* ABOUT THIS TASK: Take each line of the material that includes "font" and copy it.

* DATA:
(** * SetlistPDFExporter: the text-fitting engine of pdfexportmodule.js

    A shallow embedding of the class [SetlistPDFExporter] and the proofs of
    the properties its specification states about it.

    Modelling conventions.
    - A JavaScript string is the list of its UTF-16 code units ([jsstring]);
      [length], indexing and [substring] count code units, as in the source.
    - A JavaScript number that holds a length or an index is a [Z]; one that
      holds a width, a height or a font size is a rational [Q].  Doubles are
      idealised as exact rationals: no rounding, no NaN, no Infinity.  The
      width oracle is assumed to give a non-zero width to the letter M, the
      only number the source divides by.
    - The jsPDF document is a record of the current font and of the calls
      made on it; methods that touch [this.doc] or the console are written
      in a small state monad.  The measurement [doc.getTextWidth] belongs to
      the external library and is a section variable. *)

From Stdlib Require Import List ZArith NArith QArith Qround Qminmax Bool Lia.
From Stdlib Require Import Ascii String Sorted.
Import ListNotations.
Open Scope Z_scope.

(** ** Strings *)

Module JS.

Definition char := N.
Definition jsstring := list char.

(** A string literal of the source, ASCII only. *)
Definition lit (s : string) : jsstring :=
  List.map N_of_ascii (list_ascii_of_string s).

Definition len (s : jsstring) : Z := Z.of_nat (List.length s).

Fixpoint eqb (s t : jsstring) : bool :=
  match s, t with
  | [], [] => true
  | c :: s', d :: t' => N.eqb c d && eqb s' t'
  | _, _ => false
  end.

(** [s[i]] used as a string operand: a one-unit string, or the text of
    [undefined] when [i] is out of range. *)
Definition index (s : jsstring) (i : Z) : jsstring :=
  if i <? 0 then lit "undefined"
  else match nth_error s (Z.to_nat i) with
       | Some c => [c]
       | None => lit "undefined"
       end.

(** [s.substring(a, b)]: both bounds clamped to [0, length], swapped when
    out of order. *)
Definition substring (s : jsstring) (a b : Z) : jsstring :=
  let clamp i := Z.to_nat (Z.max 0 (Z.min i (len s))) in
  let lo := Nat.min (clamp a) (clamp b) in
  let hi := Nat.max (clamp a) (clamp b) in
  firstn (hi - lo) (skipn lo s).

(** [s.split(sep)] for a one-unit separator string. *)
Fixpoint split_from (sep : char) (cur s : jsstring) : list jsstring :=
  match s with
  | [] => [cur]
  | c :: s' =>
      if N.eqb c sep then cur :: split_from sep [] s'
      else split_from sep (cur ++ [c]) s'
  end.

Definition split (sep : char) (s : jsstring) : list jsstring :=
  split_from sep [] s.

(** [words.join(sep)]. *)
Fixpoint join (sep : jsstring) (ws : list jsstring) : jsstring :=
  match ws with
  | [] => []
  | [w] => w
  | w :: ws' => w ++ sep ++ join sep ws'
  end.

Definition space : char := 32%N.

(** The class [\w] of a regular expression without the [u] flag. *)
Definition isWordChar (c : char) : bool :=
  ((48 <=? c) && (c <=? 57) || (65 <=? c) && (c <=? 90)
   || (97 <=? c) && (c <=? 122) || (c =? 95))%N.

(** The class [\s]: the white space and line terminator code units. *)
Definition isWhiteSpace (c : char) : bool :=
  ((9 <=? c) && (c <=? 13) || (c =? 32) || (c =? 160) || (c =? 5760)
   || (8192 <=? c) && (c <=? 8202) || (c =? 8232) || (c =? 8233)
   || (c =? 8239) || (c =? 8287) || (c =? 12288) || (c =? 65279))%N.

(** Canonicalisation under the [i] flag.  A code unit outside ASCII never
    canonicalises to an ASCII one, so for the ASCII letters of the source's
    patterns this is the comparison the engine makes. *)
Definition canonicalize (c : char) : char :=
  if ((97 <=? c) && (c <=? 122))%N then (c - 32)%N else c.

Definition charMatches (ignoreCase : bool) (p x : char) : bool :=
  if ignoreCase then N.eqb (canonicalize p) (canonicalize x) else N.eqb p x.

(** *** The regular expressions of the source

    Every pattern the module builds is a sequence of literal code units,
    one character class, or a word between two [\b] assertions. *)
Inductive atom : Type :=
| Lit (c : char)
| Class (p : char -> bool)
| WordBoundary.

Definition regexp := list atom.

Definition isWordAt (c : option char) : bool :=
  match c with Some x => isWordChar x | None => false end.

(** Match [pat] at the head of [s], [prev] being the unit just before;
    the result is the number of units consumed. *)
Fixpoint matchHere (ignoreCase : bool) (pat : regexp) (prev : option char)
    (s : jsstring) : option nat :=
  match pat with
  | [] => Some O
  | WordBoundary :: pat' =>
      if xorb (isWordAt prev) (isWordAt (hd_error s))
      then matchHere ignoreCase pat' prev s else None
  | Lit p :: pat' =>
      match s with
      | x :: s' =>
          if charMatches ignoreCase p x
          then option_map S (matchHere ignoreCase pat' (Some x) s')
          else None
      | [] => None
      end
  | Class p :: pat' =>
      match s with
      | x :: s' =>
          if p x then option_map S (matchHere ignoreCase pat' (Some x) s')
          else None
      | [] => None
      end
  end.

* TASK RESPONSE:
      holds a width, a height or a font size is a rational [Q].  Doubles are
    - The jsPDF document is a record of the current font and of the calls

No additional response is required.